You can also ask when and how travelling profits your research. Recently, Seth Wynes and his colleagues from the University of British Columbia (UBC) in Vancouver studied the effects of academic travel on academic careers (Journal of Cleaner Production, 2019) by analysing ca. 700 UBC researchers. Vancouver is situated in the periphery like Finland, and in order to move from there to other academic centres one usually has to resort to airborne travel.
Several interesting issues emerged in the study, which was also presented by Wynes in the LSE blog in June . Most importantly, no relationship was found between air travel emissions and metrics of academic productivity, even though, according to previous research, active networking and changing affiliations should increase at least citations. What they found instead was a correlation between regular flying and salary: those who fly more are paid more, even if it is taken into account that academic salaries increase with age. Doctoral students and post docs caused three times less emissions than full professors. Women flew less than men, but the difference was smaller when considering the fact that there are more male professors. Furthermore, academics who study topics related to sustainability did not cause less emissions than their colleagues in other fields, although this can be at least partly explained by the necessity of field work.

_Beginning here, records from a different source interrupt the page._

(* ===== verification/DeploySpec.v ===== *)
(** * What holds of a deployment, through signals, crashes and restarts

    The invariant of the schema and the machines of accounts and sessions hold of
    everything the deployment does, and a block on an account holds through it. *)

From S2P Require Import Prelude.
From S2P Require Import GoLib.
From S2P Require Import Utils.
From S2P Require Import Model.
From S2P Require Import Runtime.
From S2P Require Import Logic.
From S2P Require Import Queries.
From S2P Require Import Store.
From S2P Require Import Password.
From S2P Require Import Tokens.
From S2P Require Import Codes.
From S2P Require Import Sso.
From S2P Require Import Maintenance.
From S2P Require Import Admin.
From S2P Require Import Passkey.
From S2P Require Import Walks.
From S2P Require Import Toy.
From S2P Require Import Requests.
From S2P Require Import Scenes.
From S2P Require Import Calls.
From S2P Require Import Steps.
From S2P Require Import Pool.
From S2P Require Import Interleave.
From S2P Require Import BlockedSpec.
From S2P Require Import MaintenanceSpec.
From S2P Require Import Json.
From S2P Require Import Http.
From S2P Require Import Config.
From S2P Require Import Routes.
From S2P Require Import Handlers.
From S2P Require Import Middleware.
From S2P Require Import Server.
From S2P Require Import Startup.
From S2P Require Import ToyServer.
From S2P Require Import ConfigSpec.
From S2P Require Import StartupSpec.
From S2P Require Import LifecycleSpec.
From S2P Require Import AccountSpec.
From S2P Require Import InterleaveSpec.
From S2P Require Import Caller.
From S2P Require Import HttpSteps.
From S2P Require Import Deploy.
From stdpp Require Import relations list.

#[local] Open Scope string_scope.
#[local] Open Scope Z_scope.
#[local] Open Scope go_scope.

Section deployment.
Context `{TL : TextLib} `{UL : UuidLib} `{HL : HashLib} `{JL : JwtLib} `{OL : TotpLib} `{AL : AeadLib}
  `{WL : WebAuthnLib} `{CL : TimeLib} `{OI : OidcLib} `{JN : !JsonLib WL} `{LL : LimiterLib} `{RL : RouterLib}
  `{KL : KeyLib} `{SL : !StartLib OI WL}.

(** C1: the schema's constraints hold at every moment of a deployment: over any
    store that satisfies them, whatever HTTP requests and maintenance runs are
    handled at the same time, in any order of their calls, and wherever a crash,
    a shutdown or a failing call cuts them off. *)
Theorem deployment_keeps_invariant (HLL : LimiterLaws LL) (HRL : RouterLaws RL) cfg svcs w d :
  steps cfg svcs (initially w) d → wf (w_db w) → wf (dp_db d).
Proof.
  intros Hs Hw. assert (deployed cfg svcs (initially w)) as Hd by (exists w; apply rtc_refl).
  destruct (deployed_tracks cfg svcs safe _ _ (λ j q _ _, safe_permits q) Hd Hs) as [_ H]. by apply H.
Qed.

(** The acts of a deployment on an account, and its events on a session. *)
Definition acts_by (cfg : Config) (uid : uuid) (d : deployment) (a : act) : Prop :=
  ∃ r q, JHttp r ∈ accepted (dp_pool d) ∧ issues cfg r q ∧ may_do q uid a.
Definition events_by (cfg : Config) (sid : uuid) (d : deployment) (ev : event) : Prop :=
  ev = Revoke ∨ ∃ r q, JHttp r ∈ accepted (dp_pool d) ∧ issues cfg r q ∧ may_cause_late q sid ev.
Lemma deployment_acts (HLL : LimiterLaws LL) (HRL : RouterLaws RL) cfg svcs uid d d' :
  deployed cfg svcs d → steps cfg svcs d d' → acts (acts_by cfg uid d') (standing_of uid (dp_db d)) (standing_of uid (dp_db d')).
Proof.
  intros Hd Hs. apply (deployed_tracks cfg svcs (stands _ uid) d d'); [|done..]. intros [r|] q Hj Hq; [|by rewrite Hq].
  apply stands_permits. unfold acts_by. eauto.
Qed.

(** C24: the abstract machines are implemented by the deployment: between any two
    moments of it, restarts included, an account has moved only by acts that a
    request the server had taken may cause - on a sign-up route, or on the admin route
    of the act, with the account in its path and an access token of another account
    of the role the route demands.  A session has moved only by a revocation, an
    opening on a sign-in route, or a refresh that bears an access token of that very
    session.  So nothing sent over HTTP makes an admin, revives a deleted account or
    brings back a revoked session. *)
Theorem deployment_refines_machines (HLL : LimiterLaws LL) (HRL : RouterLaws RL) cfg svcs uid sid d d' :
  deployed cfg svcs d → steps cfg svcs d d' →
  acts (acts_by cfg uid d') (standing_of uid (dp_db d)) (standing_of uid (dp_db d'))
  ∧ moves (events_by cfg sid d') (life_of sid (dp_db d)) (life_of sid (dp_db d')).
Proof.
  intros Hd Hs. split; [by apply (deployment_acts _ _ cfg svcs)|].
  assert (Plain (lives (events_by cfg sid d') sid)) by (apply lives_plain; by left).
  apply (deployed_tracks cfg svcs (lives (events_by cfg sid d') sid) d d'); [|done..].
  intros [r|] q Hj Hq; [|by rewrite Hq]. apply lives_permits; unfold events_by; eauto 6.
Qed.

(** A job under way that has come to its end, or that can open no session. *)
Definition spent (cfg : Config) (uid : uuid) (th : thread job outcome) : Prop :=
  finished (th_rest th) = true ∨ ∀ q, job_issues cfg (th_job th) q → harmless uid q.

(** C25: a block holds, from one moment of a deployment to any later one: once an
    account is banned, disabled or deleted, and no sign-in is under way at that
    moment, no request opens a session for it - by password, second factor, single
    sign-on, passkey or sign-up, however the calls of all requests alternate,
    whatever fails and however often the server restarts - unless a request on the
    unban or enable route names it.  (A sign-in that is under way can, which is a
    finding.) *)
Theorem block_holds (HLL : LimiterLaws LL) (HRL : RouterLaws RL) cfg svcs uid d d' :
  deployed cfg svcs d → steps cfg svcs d d' → blocked uid (dp_db d) →
  (∀ th, th ∈ po_threads (dp_pool d) → spent cfg uid th) →
  (∀ j q, j ∈ arrived (dp_pool d) (dp_pool d') → job_issues cfg j q → lifts_block uid q = false) →
  blocked uid (dp_db d') ∧ no_new_session uid (dp_db d) (dp_db d').
Proof.
  intros Hd Hs Hb Hth Hnew. assert (frozen uid (dp_db d) (dp_db d')) as H; [|by apply H].
  pose (deployment_jobs svcs) as Hjobs. pose (configured cfg) as Hset.
  apply (running_along (blocked uid) (frozen uid) (frozen_keeps uid));
    [by apply (deployed_running cfg svcs)|by apply (steps_pool cfg svcs)|done|..].
  - intros th Hin. destruct (Hth th Hin) as [Hf|Hh]; [left; by destruct (th_rest th)|right].
    apply (job_along cfg svcs any (frozen uid)). intros q Hq. by apply harmless_frozen, Hh.
  - intros j Hj. apply (job_along cfg svcs (blocked uid) (frozen uid)). intros q Hq. by apply program_frozen, (Hnew j).
Qed.

(** ** Progress *)

Context `{!RouterLaws RL} (cfg : Config) (svcs : Services).
#[local] Instance svcs_jobs : Jobs job outcome := deployment_jobs svcs.
#[local] Instance cfg_setting : Setting := configured cfg.

Lemma busy_progress ph po po' late : rtc busy_step po po' → steps cfg svcs (mkDeployment ph po late) (mkDeployment ph po' late).
Proof.
  induction 1 as [po|po1 po2 po3 (e & i & th & He & _ & _ & ->) _ IH]; [apply rtc_refl|].
  eapply rtc_l; [by apply step_progress|exact IH].
Qed.
(** An environment of the process: nothing fails. *)
Definition some_env (cfg : Config) : Env :=
  mkEnv cfg false (λ _, 0) (λ _, FNone) (λ _, MkUUID "") (λ _ _, None) (λ _, None) (λ _ _, MkUUID "").

End deployment.

(** ** Example: a sign-in, a crash, and what is swept after it

    The server starts with Google configured and signs somebody in; a second
    sign-in is under way when the process is killed.  Weeks later the maintenance
    command runs. *)

Import Toy ToyServer.

Definition google_env (k : string) : string := if String.eqb k "GOOGLE_CLIENT_ID" then "client" else toy_env "20" k.
Definition google_cfg : Config := match Load google_env with Ok cfg => cfg | Err _ => Toy.cfg end.
Definition google_svcs : Services := mkServices oidc webauthn (Some ()) None None.
Lemma google_starts : main google_env = Ok (google_cfg, google_svcs).
Proof. by vm_compute. Qed.
#[local] Instance google_jobs : Jobs job outcome := deployment_jobs google_svcs.

Definition google_token : HttpRequest := request MethodPost V1_SSOGoogle "" [("id_token", "sub")].
Definition sign_in : job := JHttp google_token.
#[local] Instance google_setting : Setting := configured google_cfg.

(** The environment of the process, and of the cron job weeks later. *)
Definition night : Env :=
  mkEnv google_cfg false (e_clock env) (e_fault env) (e_uuid env) (e_rand_read env) (e_rand_int env) (e_gen_uuid env).
Definition month_later : Env :=
  mkEnv google_cfg false (λ n, e_clock env n + 40 * Day) (e_fault env) (e_uuid env) (e_rand_read env)
    (e_rand_int env) (e_gen_uuid env).

Definition with_sign_in (po : pool job outcome) : pool job outcome := arrive google_svcs sign_in po.
Definition first_night : pool job outcome := play night (replicate 60 0%nat) (with_sign_in (mkPool [] (world empty_db))).
Definition interrupted : pool job outcome := cut_off (play night (replicate 20 1%nat) (with_sign_in first_night)).
Definition swept_later : pool job outcome := play month_later (replicate 20 2%nat) (arrive google_svcs (JCron google_env) interrupted).

Definition signed_in : deployment := mkDeployment Serving first_night [].
Definition crashed : deployment := mkDeployment (Down None) interrupted [].
Definition afterwards : deployment := mkDeployment (Down None) swept_later [].

Definition live (d : deployment) : nat := length (List.filter (λ s, bool_decide (se_Revoked s = Some false)) (sessions (dp_db d))).

(** The sign-in was answered, the other was cut off, and its session expired. *)
Example deployment_story :
  List.map live [signed_in; crashed; afterwards] = [1; 1; 0]%nat
  ∧ List.map (λ th, match th_rest th with Ret (Replied r) => Some (rs_Status r) | Ret (CronExited z) => Some z | _ => None end)
      (po_threads (dp_pool afterwards)) = [Some 200; None; Some 0].
Proof. by vm_compute. Qed.

Lemma play_progress ph e order po late :
  e_cfg e = google_cfg → steps google_cfg google_svcs (mkDeployment ph po late) (mkDeployment ph (play e order po) late).
Proof.
  intros He. revert po. induction order as [|i order IH]; intros po; [apply rtc_refl|]. eapply rtc_l; [by apply step_progress|apply IH].
Qed.
Lemma booted : steps google_cfg google_svcs (initially (world empty_db)) (mkDeployment Serving (mkPool [] (world empty_db)) []).
Proof. exact (rtc_once _ _ (step_boot google_cfg google_svcs google_env None (mkPool [] (world empty_db)) [] google_starts)). Qed.
Lemma signs_in_steps e order po :
  e_cfg e = google_cfg → steps google_cfg google_svcs (mkDeployment Serving po []) (mkDeployment Serving (play e order (with_sign_in po)) []).
Proof. intros He. eapply rtc_l; [apply (step_request google_cfg google_svcs google_token)|by apply play_progress]. Qed.
Lemma killed_steps po : steps google_cfg google_svcs (mkDeployment Serving po []) (mkDeployment (Down None) (cut_off po) []).
Proof. apply rtc_once, step_killed. Qed.
Lemma signed_in_steps : steps google_cfg google_svcs (initially (world empty_db)) signed_in.
Proof. exact (rtc_trans _ _ _ booted (signs_in_steps night (replicate 60 0%nat) (mkPool [] (world empty_db)) eq_refl)). Qed.
Lemma crashed_steps : steps google_cfg google_svcs signed_in crashed.
Proof.
  exact (rtc_trans _ _ _ (signs_in_steps night (replicate 20 1%nat) first_night eq_refl)
           (killed_steps (play night (replicate 20 1%nat) (with_sign_in first_night)))).
Qed.
Lemma signed_in_deployed : deployed google_cfg google_svcs signed_in.
Proof. exists (world empty_db). exact signed_in_steps. Qed.
Lemma crashed_deployed : deployed google_cfg google_svcs crashed.
Proof. exact (deployed_steps google_cfg google_svcs _ _ signed_in_deployed crashed_steps). Qed.
Lemma signed_in_live : live signed_in = 1%nat.
Proof. by vm_compute. Qed.
Lemma deployment_keeps_invariant_witness : live signed_in = 1%nat ∧ wf (dp_db signed_in).
Proof.
  split; [exact signed_in_live|].
  exact (deployment_keeps_invariant limiter_laws router_laws google_cfg google_svcs (world empty_db) signed_in
           signed_in_steps wf_empty).
Defined.


Definition google_session : uuid := match sessions (dp_db signed_in) with s :: _ => se_ID s | [] => id_of 0 end.
Definition google_user : uuid := match users (dp_db signed_in) with u :: _ => u_ID u | [] => id_of 0 end.
Lemma google_joined :
  standing_of google_user (dp_db signed_in) = Account UserRoleUser (Some UserStatusActive) false
  ∧ life_of google_session (dp_db (initially (world empty_db))) = Absent
  ∧ owner (life_of google_session (dp_db signed_in)) = Some (Some google_user).
Proof. by vm_compute. Qed.
Lemma initially_deployed : deployed google_cfg google_svcs (initially (world empty_db)).
Proof. exists (world empty_db). apply rtc_refl. Qed.
Lemma deployment_refines_machines_witness :
  standing_of google_user (dp_db signed_in) = Account UserRoleUser (Some UserStatusActive) false
  ∧ acts (acts_by google_cfg google_user signed_in)
      (standing_of google_user (dp_db (initially (world empty_db)))) (standing_of google_user (dp_db signed_in)).
Proof.
  split; [exact (proj1 google_joined)|].
  exact (proj1 (deployment_refines_machines limiter_laws router_laws google_cfg google_svcs google_user google_session _ _
                  initially_deployed signed_in_steps)).
Defined.

(** The account is banned overnight, and its owner signs in again. *)
Definition w_spam : World :=
  final (run_request (RBanUser nobody "root-id" "root" (uuid_Bytes google_user) "spam")) night (po_world first_night).
Definition over_ban : deployment := mkDeployment Serving (mkPool [] w_spam) [].
Definition refused : pool job outcome := play night (replicate 60 0%nat) (with_sign_in (mkPool [] w_spam)).
Definition after_refusal : deployment := mkDeployment Serving refused [].
Lemma over_ban_deployed : deployed google_cfg google_svcs over_ban.
Proof. exists w_spam. exact (rtc_once _ _ (step_boot google_cfg google_svcs google_env None (mkPool [] w_spam) [] google_starts)). Qed.
Lemma refused_steps : steps google_cfg google_svcs over_ban after_refusal.
Proof. exact (signs_in_steps night (replicate 60 0%nat) (mkPool [] w_spam) eq_refl). Qed.
Lemma refused_answer :
  match po_threads refused with
  | [mkThread (JHttp r) (Ret (Replied resp))] => rs_Status resp = 403
  | _ => False
  end.
Proof. by vm_compute. Qed.
Lemma google_lifts_nothing uid q : issues google_cfg google_token q → lifts_block uid q = false.
Proof.
  intros [_ (mp & ps & Hin & [_ Hm] & _)]. destruct q; try done;
    cbn [routes_of] in Hin; apply list_elem_of_singleton in Hin as ->; vm_compute in Hm; discriminate.
Qed.
Lemma refused_arrived : arrived (dp_pool over_ban) (dp_pool after_refusal) = [sign_in].
Proof. by vm_compute. Qed.
Lemma over_ban_banned : standing_of google_user (dp_db over_ban) = Account UserRoleUser (Some UserStatusBanned) false.
Proof. by vm_compute. Qed.
Lemma over_ban_blocked : blocked google_user (dp_db over_ban).
Proof. apply blocked_true; by vm_compute. Qed.
Lemma over_ban_spent th : th ∈ po_threads (dp_pool over_ban) → spent google_cfg google_user th.
Proof. by intros []%not_elem_of_nil. Qed.
Lemma refused_lifts j q : j ∈ arrived (dp_pool over_ban) (dp_pool after_refusal) → job_issues google_cfg j q → lifts_block google_user q = false.
Proof. rewrite refused_arrived. intros ->%list_elem_of_singleton. apply google_lifts_nothing. Qed.

Lemma block_holds_witness :
  match po_threads refused with
  | [mkThread (JHttp r) (Ret (Replied resp))] => rs_Status resp = 403
  | _ => False
  end
  ∧ no_new_session google_user (dp_db over_ban) (dp_db after_refusal).
Proof.
  split; [exact refused_answer|].
  exact (proj2 (block_holds limiter_laws router_laws google_cfg google_svcs google_user over_ban after_refusal
                  over_ban_deployed refused_steps over_ban_blocked over_ban_spent refused_lifts)).
Defined.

In his blog post, Seth Wynes proposes more videoconferencing, changes in promotion requirements, events packed into fewer, longer trips, more ground travel, and disincentives on frequent flying. Ideas on at least some of these can be suggested in our Environmental Encounters call. Even though the extraordinary call is only open for Kone Foundation grantees, its principles are applicable for the general funding call. The foundation can fund traveling emitting less carbon dioxide, even if this would mean higher prices and longer travel times. However, the Foundation will not try to limit actions important for your research, but we wish to see new solutions.
2. An application in the general call can, but need not to be related to the “Neighbourness” Programme
Our programme “The Changing ‘Neighbournesses’ of Finland” will continue until 2020, but there is no thematic funding call related to it in the autumn of 2019. The programme focuses on the changing neighbournesses of Finland both on the micro and the macro levels, using different approaches. On its background are the changes taking place in the Global North, such as the, the new geopolitical and economic significance of the northern regions caused by climate warming, the tensions in the relations between Russia and the West, and migrations, which have brought new neighbours to the Finnish society. The Foundation asks how humans, groups, states and cultures can live close to each other, communicate and create a sense of community, and how are the neighbour relations within and without Finland changing.
If you apply for funding in Kone Foundation’s autumn 2019 call, please remember that your work can be related to the programme, although there is no thematic call this autumn. But your academic or artistic work does not have to have a connection with the programme. Every year most of our funding for research and the arts is awarded outside the thematic call or the programme. Just be free and bold.